The idea that “human rights” should have implications for a dispute between two companies over the advertising of dog medicines might seem strange. But a recent High Court battle between two rival manufacturers of such products has made clear that the Human Rights Act can be used as a shield by advertisers to help fight off legal action aimed at preventing so-called “comparative advertising” – a huge part of the campaigns in the recent spat between Sky and Virgin Media.
The case – Boehringer versus Vetplus – is the latest twist concerning the widespread and often contentious practice of companies advertising and promoting their own products and services by reference to those of their competitors. Sometimes such advertising can go too far and cause complaints to be made to the Advertising Standards Authority; however, in more serious cases, it can lead to litigation.
In the UK, there has been a succession of high-profile examples of aggrieved brand owners suing rivals over hurtful comparative advertising. One of the most famous examples was British Airways’ High Court action against Ryanair’s series of ads comparing its prices with those of its rival, among which were ads under the strapline “Expensive BA*****S”.
BA lost its case for trademark misuse, but the courts have since made it clear that denigration of a rival’s trademark is no longer permissible. More recently, mobile phone operator O2 has taken its on-going claim with rival Hutchison 3G, over the alleged misuse of O2’s bubble trade imagery, to the European Court of Justice (ECJ).
Almost invariably, comparative advertising will involve an advertiser using its rival’s trademark to help make their point. Potentially, this exposes the advertiser to a legal claim for trademark infringement if the use it makes of its competitor’s mark is “not in accordance with honest practices”. Another risk is that if a comparative ad is misleading, it may invite a claim for malicious falsehood – or even libel.

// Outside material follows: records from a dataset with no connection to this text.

(* ===== verification/ReassProofs.v ===== *)
(** Reassembly: the fragments of a datagram form a list by offset in packet
    memory; a fragment is put in its place, and the list is turned into the
    datagram when no hole is left. *)

From stdpp Require Import gmap.
From S2P Require Import Prelude Cmonad Cutils Heap Pbuf PbufProofs PbufChain Inet InetProofs Ethernet Etharp EthernetProofs Link EtharpProofs ArpProofs IpOutput Icmp Reass IpInput IpProofs FragProofs IcmpProofs IpInProofs.

(** ** The list in memory *)

Record rfrag := mk_rf { f_p : Z; f_b : pbuf; f_start : Z; f_data : bytes }.
Definition f_stop (f : rfrag) : Z := f_start f + Z.of_nat (length (f_data f)).
Definition head_p (fs : list rfrag) : Z := match fs with [] => NULL | f :: _ => f_p f end.

(** A fragment that waits: one cell of the pool, the helper over its header. *)
Record frag_at (m : lmem) (f : rfrag) (nx : Z) : Prop := {
  fa_packet : packet m (f_p f) [(f_p f, f_b f)];
  fa_own : pblk (pb_payload (f_b f)) = f_p f;
  fa_pool : pb_type (f_b f) = pool_type /\ pb_ref (f_b f) = 1;
  fa_addr : 0 < f_p f < 2 ^ 32 /\ 0 <= nx < 2 ^ 32;
  fa_range : 0 <= f_start f /\ f_stop f < 65536 /\ f_data f <> [];
  fa_data : exists tail, length tail = 12%nat /\
    cell_data (dat m) (f_b f) = le_bytes 4 nx ++ le_bytes 2 (f_start f) ++ le_bytes 2 (f_stop f) ++ tail ++ f_data f
}.
Fixpoint frags (m : lmem) (fs : list rfrag) : Prop := match fs with [] => True | f :: fs => frag_at m f (head_p fs) /\ frags m fs end.

(** No hole between the fragments. *)
Fixpoint contiguous_frags (fs : list rfrag) : bool :=
  match fs with f :: ((g :: _) as l) => (f_stop f =? f_start g) && contiguous_frags l | _ => true end.
Definition contiguous_after (prev : option rfrag) (fs : list rfrag) : bool := match prev with Some f => contiguous_frags (f :: fs) | None => contiguous_frags fs end.
Definition last_of (prev : option rfrag) (fs : list rfrag) : option rfrag := match last fs with Some f => Some f | None => prev end.

Lemma frags_app m fs1 fs2 : frags m (fs1 ++ fs2) -> frags m fs2.
Proof. induction fs1 as [|f fs1 IH]; [done|]. intros [_ Hf]. by apply IH. Qed.
Lemma head_app fs1 fs2 : head_p (fs1 ++ fs2) = match fs1 with [] => head_p fs2 | f :: _ => f_p f end.
Proof. by destruct fs1. Qed.

Section Reass.
Context `{PbufEnv} `{Addresses} {U : Type} `{IpIn U}.
Implicit Types s : stack U.

Lemma payload_run {A} s p b l (k : ptr -> M (stack U) A) : packet (mem s) p ((p, b) :: l) -> bind (payload p) k s = k (pb_payload b) s.
Proof. intros Hp. destruct (packet_head _ _ _ _ _ Hp) as (_ & Hp0 & Hb & _). unfold payload. by rewrite bind_assoc, (onmem_getp _ _ _ _ Hp0 Hb). Qed.

Lemma helper_at m f nx d : frag_at m f nx -> take 8 (cell_data (dat m) (f_b f)) = d ->
  le_val (take 4 d) = nx /\ le_val (take 2 (drop 4 d)) = f_start f /\ le_val (take 2 (drop 6 d)) = f_stop f /\ 20 <= pb_len (f_b f).
Proof.
  intros Hf <-. destruct (fa_data _ _ _ Hf) as (t & Ht & E). destruct (fa_addr _ _ _ Hf) as [_ Hn]. destruct (fa_range _ _ _ Hf) as (Hs & He & _).
  pose proof (length_cell _ _ (Forall_inv (pk_cells _ _ _ (fa_packet _ _ _ Hf)))) as Hl. cbn [snd] in Hl. rewrite E in *. rewrite !length_app, !length_le_bytes, Ht in Hl.
  assert (f_start f <= f_stop f) by (unfold f_stop; lia).
  pose proof (le_val_bytes 4 nx) as V1. pose proof (le_val_bytes 2 (f_start f)) as V2. pose proof (le_val_bytes 2 (f_stop f)) as V3.
  rewrite Z.mod_small in V1 by (change (256 ^ Z.of_nat 4) with (2 ^ 32); lia). rewrite Z.mod_small in V2 by (change (256 ^ Z.of_nat 2) with 65536; lia).
  rewrite Z.mod_small in V3 by (change (256 ^ Z.of_nat 2) with 65536; lia). split; [done|]. split; [done|]. split; [done|]. lia.
Qed.
Lemma helper_run {A} s f nx (k : Z * Z * Z -> M (stack U) A) : frag_at (mem s) f nx -> bind (helper (pb_payload (f_b f))) k s = k (nx, f_start f, f_stop f) s.
Proof.
  intros Hf. destruct (helper_at _ _ _ _ Hf eq_refl) as (E1 & E2 & E3 & Hl). pose proof (Forall_inv (pk_cells _ _ _ (fa_packet _ _ _ Hf))) as Hc. cbn [snd] in Hc.
  pose proof (pread_cell (mem s) (f_b f) 0 8 Hc ltac:(lia) ltac:(lia) ltac:(lia)) as E. rewrite ptr_add_0, drop_0 in E. unfold helper. rewrite bind_assoc, (onmem_run _ _ _ _ _ E), with_mem_id, bind_ret.
  change (Z.to_nat 8) with 8%nat. by rewrite E1, E2, E3.
Qed.

(** A fragment does not notice writes to other blocks. *)
Lemma frag_at_frame m d f nx k : frag_at m f nx -> frame_dat [k] (dat m) d -> k <> f_p f -> frag_at (with_dat m d) f nx.
Proof.
  intros [Hp Ho Ht Ha Hr (t & Hlt & Hd)] F Hk. split; try done; [by eapply frame_packet|]. exists t. split; [done|].
  change (dat (with_dat m d)) with d. rewrite (frame_cell_data _ _ _ _ F); [done|]. rewrite Ho. intros ?%list_elem_of_singleton. congruence.
Qed.
Lemma frags_frame m d fs k : frags m fs -> frame_dat [k] (dat m) d -> k ∉ map f_p fs -> frags (with_dat m d) fs.
Proof.
  intros Hf F Hk. induction fs as [|f fs IH]; [done|]. destruct Hf as [Hf Hfs]. cbn in Hk. apply not_elem_of_cons in Hk as [Hk1 Hk2]. split; [by eapply frag_at_frame|by apply IH].
Qed.

Lemma set_next_run s f nx nx' : frag_at (mem s) f nx -> 0 <= nx' < 2 ^ 32 ->
  exists d, (forall A (k : M (stack U) A), (set_next_pbuf (pb_payload (f_b f)) nx' ;;; k) s = k (with_mem s (with_dat (mem s) d))) /\
    frame_dat [f_p f] (dat (mem s)) d /\ frag_at (with_dat (mem s) d) f nx'.
Proof.
  intros Hf Hn. destruct (helper_at _ _ _ _ Hf eq_refl) as (_ & _ & _ & Hl). destruct Hf as [Hp Ho Ht Ha Hr (t & Hlt & Hd)]. pose proof (Forall_inv (pk_cells _ _ _ Hp)) as Hc. cbn [snd] in Hc.
  destruct (pwrite_cell (mem s) (f_b f) 0 (le_bytes 4 nx') Hc ltac:(lia) ltac:(rewrite length_le_bytes; lia)) as (d & E & F & C). rewrite Ho in F. exists d.
  split; [intros A k; unfold set_next_pbuf, wr; by rewrite (onmem_run _ _ _ _ _ E)|]. split; [done|].
  split; try done; [by eapply frame_packet|tauto|]. exists t. split; [done|]. change (dat (with_dat (mem s) d)) with d. rewrite C, Hd. change (Z.to_nat 0) with 0%nat.
  rewrite blit_app_le by (rewrite !length_le_bytes; lia). by rewrite blit_all by (by rewrite !length_le_bytes).
Qed.

(** ** The search for the place *)

Lemma contiguous_step prev f fs : contiguous_after prev (f :: fs) = (match prev with Some g => f_stop g =? f_start f | None => true end) && contiguous_after (Some f) fs.
Proof. by destruct prev. Qed.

For brand owners on the receiving end of such campaigns, the trouble with legal action is that the disputed ad campaign will usually have run its course long before the case reaches trial. So an aggrieved party might well want to stamp on the disputed ads immediately and try to prevent further publication until the case has been heard. This involves asking the court to impose an interim injunction to prevent use of the ads pending a final judgment at trial.
This is the scenario that arose in the recent Boehringer vs Vetplus case. In April, Boehringer sued Vetplus over a comparative ad in which Vetplus alleged that it had tested one of Boehringer’s dog medicines and found it to contain much smaller concentrations of active ingredients than those claimed on the label. Boehringer argued the claims were not true and that if the ads were to run its reputation and trademarks would suffer serious damage. After its application for an interim injunction was dismissed by the High Court, Boehringer appealed. But the Court of Appeal dismissed its appeal.
In simple terms, the appeal court has agreed with Vetplus that its comparative advertising was an exercise of its right to “freedom of expression” as enshrined in UK law under the Human Rights Act. The HRA requires claimants to show that their case is “likely” to succeed, in order for an interim injunction to be granted. Previous rulings by the courts had created doubt that the HRA applied in such cases.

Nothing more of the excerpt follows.